Coxsackieviruses can cause illnesses like hand, foot and mouth disease, pink eye, and can lead to more serious issues like viral meningitis and encephalitis, in addition to myocarditis.
“There’s some legitimate hesitancy,” Brand said, speaking of parents who are unsure whether kids need to be vaccinated against COVID-19. “They’re not very sick usually, they don’t usually end up in the hospital.”
That aside, he said, there are still risks for children who get COVID-19.
“There have been 584 deaths from COVID in kids under 18,” Brand said. “Influenza annually kills between 17 and 200 kids. The only disease that probably kills more children as an infectious disease is RSV.”
Outside of the direct risk of COVID-19, Brand says Multisystem Inflammatory Syndrome in Children, or MIS-C, is a dangerous risk that can appear weeks after an often uneventful COVID-19 infection.
“You may not even be very sick with COVID,” Brand said. “In fact, the first one I know about, the family had COVID, the baby had it, but wasn’t sick at all, but developed the MIS-C.”
He said his office has had three or four children hospitalized with the condition. Most are in the ICU for two or three days.
Through July 2021, 12 Alaska children had been confirmed to have MIS-C. All were hospitalized for the condition, with seven admitted to the intensive care unit.

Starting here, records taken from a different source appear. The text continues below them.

(** * The file-backed vdev I/O path and the zvol block-device entry point

    A shallow embedding of

    - [module/os/macos/zfs/vdev_file.c]: [vdev_file_open_mode],
      [vdev_file_open], [vdev_file_close], [vdev_file_io_strategy] and
      [vdev_file_io_start];
    - [module/os/macos/zfs/zvolIO.cpp]:
      [net_lundman_zfs_zvol_device::doAsyncReadWrite];
    - [include/os/macos/spl/sys/fcntl.h]: the flag constants.

    The C functions mutate a [vdev_t], a [zio_t] and the host's files.  They
    are embedded as state-passing functions over an explicit world; every
    call that leaves the translation unit (host file calls, the allocator,
    the task queue, the zio completion entry points, the volume layer, the
    I/O Kit completion action) appends one event to a chronological log, and
    its answer is taken from an abstract host.  Failed assertions and NULL
    dereferences end the run with [Panic]. *)

From Stdlib Require Import ZArith List String Ascii Bool Lia.
Import ListNotations.
Local Open Scope Z_scope.

(** ** Machine integers *)

(** [uint64_t] / [UInt64] arithmetic wraps modulo 2^64. *)
Definition u64 (x : Z) : Z := x mod 2 ^ 64.

(** Conversion to a signed 64-bit type ([ssize_t], [loff_t]). *)
Definition s64 (x : Z) : Z := (x + 2 ^ 63) mod 2 ^ 64 - 2 ^ 63.

(** ** State passing with fatal failures *)

(** Why a run stopped; the number is the line of the source file. *)
Inductive failure : Type :=
| ASSERT_failed (line : Z)
| VERIFY_failed (line : Z)
| NULL_deref (line : Z).

(** A run ends with a value and the final state, or stops at a failure in
    the state reached so far. *)
Inductive result (S A : Type) : Type :=
| Done (a : A) (s : S)
| Panic (f : failure) (s : S).
Arguments Done {S A} a s.
Arguments Panic {S A} f s.

Definition M (S A : Type) : Type := S -> result S A.

Definition ret {S A : Type} (a : A) : M S A := fun s => Done a s.

Definition bind {S A B : Type} (m : M S A) (k : A -> M S B) : M S B :=
  fun s => match m s with
           | Done a s' => k a s'
           | Panic f s' => Panic f s'
           end.

Definition panic {S A : Type} (f : failure) : M S A := fun s => Panic f s.

Definition modify {S : Type} (g : S -> S) : M S unit := fun s => Done tt (g s).

Declare Scope m_scope.
Delimit Scope m_scope with m.
Notation "x <- m ;; k" := (bind m (fun x => k))
  (at level 61, m at next level, right associativity) : m_scope.
Notation "' pat <- m ;; k" := (bind m (fun x => match x with pat => k end))
  (at level 61, pat pattern, m at next level, right associativity) : m_scope.
Notation "m ;; k" := (bind m (fun _ => k))
  (at level 61, right associativity) : m_scope.
Local Open Scope m_scope.

(** Modelled from the spec: the [ASSERT], [ASSERT3U] and [VERIFY3U] macros
    are declared outside the files at hand; the specification calls a
    violated assertion a fatal precondition, so a false condition stops the
    run.  This is the behaviour of a build in which assertions are
    checked. *)
Definition ASSERT {S : Type} (line : Z) (cond : bool) : M S unit :=
  if cond then ret tt else panic (ASSERT_failed line).

Definition VERIFY {S : Type} (line : Z) (cond : bool) : M S unit :=
  if cond then ret tt else panic (VERIFY_failed line).

(** ** Constants *)

(** [errno] values of Darwin's [<sys/errno.h>]; [SET_ERROR] only traces. *)
Module Errno.
Definition EIO : Z := 5.
Definition ENXIO : Z := 6.
Definition ENODEV : Z := 19.
Definition EINVAL : Z := 22.
Definition ENOSPC : Z := 28.
Definition ENOTSUP : Z := 45.
Definition SET_ERROR (e : Z) : Z := e.
End Errno.
Import Errno.

(** [include/os/macos/spl/sys/fcntl.h], and the host's open flags. *)
Module Fcntl.
Definition F_FREESP : Z := 11.
Definition O_LARGEFILE : Z := 0.
Definition O_RSYNC : Z := 0.
Definition O_DIRECT : Z := 0.
Definition O_RDONLY : Z := 0.
Definition O_WRONLY : Z := 1.
Definition O_RDWR : Z := 2.
Definition O_SYNC : Z := 128.
Definition O_DSYNC : Z := 4194304.
End Fcntl.
Import Fcntl.

(** [spa_mode_t] bits. *)
Definition SPA_MODE_READ : Z := 1.
Definition SPA_MODE_WRITE : Z := 2.

(** Modelled from the spec: [SPA_MINBLOCKSHIFT] is declared in [sys/spa.h],
    outside the files at hand; the specification gives it as the fixed
    constant representing 512-byte sectors, that is a shift of 9. *)
Definition SPA_MINBLOCKSHIFT : Z := 9.

(** * vdev_file.c *)

Module VdevFile.

(** A [zfs_file_t *]: [None] is NULL. *)
Definition zfs_file_ptr : Type := option positive.

Record zfs_file_attr_t : Type := mk_zfa {
  zfa_size : Z;
  zfa_mode : Z
}.

Record vdev_file_t : Type := mk_vf {
  vf_file : zfs_file_ptr
}.

Inductive vdev_aux_t : Type :=
| VDEV_AUX_NONE
| VDEV_AUX_OPEN_FAILED
| VDEV_AUX_BAD_LABEL.

(** The fields of [vdev_t] that the file touches.  [vdev_tsd] points to a
    [vdev_file_t] that nothing else references, so the struct is held in
    place; [None] is NULL.  [vdev_spa_mode] is [spa_mode(vd->vdev_spa)]. *)
Record vdev_t : Type := mk_vdev {
  vdev_path : option string;
  vdev_tsd : option vdev_file_t;
  vdev_reopening : bool;
  vdev_nonrot : bool;
  vdev_has_trim : bool;
  vdev_has_securetrim : bool;
  vdev_delayed_close : bool;
  vs_aux : vdev_aux_t;
  vdev_spa_mode : Z
}.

“People harp on hospitalizations, harp on deaths, (say kids are) not very ill, but there is a secondary thing,” Brand said, “and if you end up with more and more (COVID-19) cases in children, you could end up with more and more MIS-C because we can’t prevent it that we know of.”
The Alaska Department of Health and Social Services says it will have enough doses to vaccinate 55% of the eligible Alaska children in the age range of 5-11, before national chain pharmacies receive their allocation from the federal government.
The CDC’s Advisory Committee on Immunization Practices meets Nov. 2 and 3.
Editor’s note: Lauren Maxwell and Kim Daehnke contributed to this story.